13. Adoption of Other Accounting Standards
Revenue Recognition Guidance
In May 2014, the FASB issued new accounting guidance to clarify the principles for recognizing revenue and to develop a common revenue standard for GAAP. The amendments in this guidance state that an entity should recognize revenue to depict the transfer of promised goods or services to customers in an amount that reflects the consideration to which the entity expects to be entitled in exchange for those goods or services. This new guidance requires improved disclosures to help users of financial statements better understand the nature, amount, timing, and uncertainty of revenue that is recognized. The guidance can be applied retrospectively to each prior reporting period presented (full retrospective method) or retrospectively with a cumulative effect adjustment to retained earnings for initial application of the guidance at the date of initial adoption (modified retrospective method). While the Company continues to assess the standard and initial conclusions could change based on completion of that assessment, the Company preliminarily plans to adopt the guidance under the modified retrospective method.

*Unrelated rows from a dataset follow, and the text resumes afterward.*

Lemma no_readmission_app cs1 cs2 s :
  no_readmission (cs1 ++ cs2) s → no_readmission cs1 s.
Proof.
  revert s. induction cs1 as [|c cs1 IH]; intros s; [done|].
  cbn [app no_readmission]. intros [Hc Hrest]. split; [done|]. by apply IH.
Qed.

(** From an empty registry: distinct generated ids give distinct returned
    ids, and distinct ids along the registry after every prefix when no
    dict is admitted while it is in the registry. *)
Lemma run_calls_ids_unique (h : loc → dict) (cs : list call) :
  NoDup (generated_ids cs) →
  NoDup (run_calls cs (init h [])).1 ∧
  (no_readmission cs (init h []) →
   ∀ cs1 cs2, cs = cs1 ++ cs2 →
     NoDup (registry_ids (run_calls cs1 (init h [])).2)).
Proof.
  intros Hnd. split; [by rewrite run_calls_returned|].
  intros Hre cs1 cs2 ->.
  apply no_readmission_app in Hre.
  unfold generated_ids in Hnd. rewrite omap_app in Hnd.
  apply list.NoDup_app in Hnd as (Hnd & _ & _).
  apply (run_calls_ids_generated cs1 [] (init h [])); [done|done|].
  split; [constructor|]. intros l Hl. by apply not_elem_of_nil in Hl.
Qed.

(** The ids drawn for a sequence of requests are consecutive draws. *)
Lemma draw_ids_generated uuid4 drawn rs :
  ∃ n, generated_ids (draw_ids uuid4 drawn rs) = uuid4 <$> seq drawn n.
Proof.
  revert drawn. induction rs as [|r rs IH]; intros drawn; [by exists 0%nat|].
  destruct r as [l now|i|now|now]; cbn [draw_ids]; try apply IH.
  destruct (IH (S drawn)) as [n Hn]. exists (S n).
  change (generated_ids (AddNode l (uuid4 drawn) now :: ?cs))
    with (uuid4 drawn :: generated_ids cs).
  by rewrite Hn.
Qed.

Lemma draw_ids_app uuid4 drawn rs1 rs2 :
  ∃ drawn', draw_ids uuid4 drawn (rs1 ++ rs2)
            = draw_ids uuid4 drawn rs1 ++ draw_ids uuid4 drawn' rs2.
Proof.
  revert drawn. induction rs1 as [|r rs1 IH]; intros drawn; [by exists drawn|].
  destruct r as [l now|i|now|now]; cbn [app draw_ids].
  - destruct (IH (S drawn)) as [d ->]. by exists d.
  - destruct (IH drawn) as [d ->]. by exists d.
  - destruct (IH drawn) as [d ->]. by exists d.
  - destruct (IH drawn) as [d ->]. by exists d.
Qed.

(** C6, as the code has it.  Each admission draws its id from [uuid4].
    With a generator that never repeats a value: over any sequence of
    calls, on any manager, the ids returned by the admissions are pairwise
    distinct; and on a manager constructed without initial nodes, when no
    call admits a dict that is in the registry at that time, the ids along
    the registry are pairwise distinct after every prefix of the
    sequence. *)
Theorem add_node_ids_distinct (uuid4 : nat → string) (drawn : nat)
    (rs : list request) :
  Inj (=) (=) uuid4 →
  (∀ s, NoDup (run_calls (draw_ids uuid4 drawn rs) s).1) ∧
  (∀ h, no_readmission (draw_ids uuid4 drawn rs) (init h []) →
        ∀ rs1 rs2, rs = rs1 ++ rs2 →
          NoDup (registry_ids (run_calls (draw_ids uuid4 drawn rs1) (init h [])).2)).
Proof.
  intros Hinj.
  assert (Hgen : NoDup (generated_ids (draw_ids uuid4 drawn rs))).
  { destruct (draw_ids_generated uuid4 drawn rs) as [n ->].
    apply NoDup_fmap_2; [done|apply NoDup_seq]. }
  split.
  - intros s. by rewrite run_calls_returned.
  - intros h Hre rs1 rs2 ->.
    destruct (draw_ids_app uuid4 drawn rs1 rs2) as [d Happ].
    destruct (run_calls_ids_unique h _ Hgen) as [_ Huniq].
    by apply (Huniq Hre (draw_ids uuid4 drawn rs1) (draw_ids uuid4 d rs2)).
Qed.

On July 9, 2015, the FASB approved a one year deferral that became effective through an ASU in August and changed the effective date to annual reporting periods beginning after December 15, 2017, including interim periods, with early adoption permitted, but not before the original effective date of December 15, 2016.
The Company is currently assessing the impacts this guidance may have on the Balance Sheets, Statements of Operations, and disclosures including the ability to recognize revenue for certain contracts, and its accounting for contributions in aid of construction (CIAC). While management will continue to analyze the impact of this new standard and the related ASUs that clarify guidance in the standard, at this time, management does not believe adoption of the standard will have a significant impact on the Company's pattern of revenue recognition. The Company plans to adopt the guidance effective January 1, 2018.
Simplifying the Presentation of Debt Issuance Costs
In April 2015, the FASB issued new accounting guidance on accounting for debt issuance costs which changes the presentation of debt issuance costs in financial statements. This ASU requires an entity to present such costs in the balance sheet as a direct reduction from the related debt liability rather than as an asset. Amortization of the costs will continue to be reported as interest expense. This ASU is effective for annual reporting periods beginning after December 15, 2015. The guidance was adopted as of January 1, 2016 and has been applied retrospectively to all periods presented. The effect of the change on the December 31, 2015 balance sheet was the reclassification of $4.1 million from Regulatory assets to Long-term Debt. The reclassification had no material impact on the Company's financial condition, results of operations, or cash flows as a result of the adoption.
Leases
In February 2016, the FASB issued new accounting guidance for the recognition, measurement, presentation and disclosure of leasing arrangements. This ASU requires the recognition of lease assets and liabilities for those leases currently classified as operating leases while also refining the definition of a lease. In addition, lessees will be required to disclose key information about the amount, timing, and uncertainty of cash flows arising from leasing arrangements. This ASU is effective for the interim and annual reporting periods beginning January 1, 2019, although it can be early adopted, with a modified retrospective approach for leases that commenced prior to the date of adoption. The Company is currently evaluating the standard to determine the impact it will have on the financial statements.
Stock Compensation
In March 2016, the FASB issued new accounting guidance which is intended to simplify several aspects of accounting for share-based payment transactions, including the income tax consequences. This ASU is effective for annual periods beginning after December 15, 2016, and relevant interim periods. Early application is permitted. The Company does not have share-based compensation plans separate from Vectren; the Company is however allocated costs associated with these plans. Pursuant to these plans, share based awards are settled via cash payments and are therefore not impacted by this standard. The Company does not anticipate adoption of the standard to have a significant impact on the financial statements.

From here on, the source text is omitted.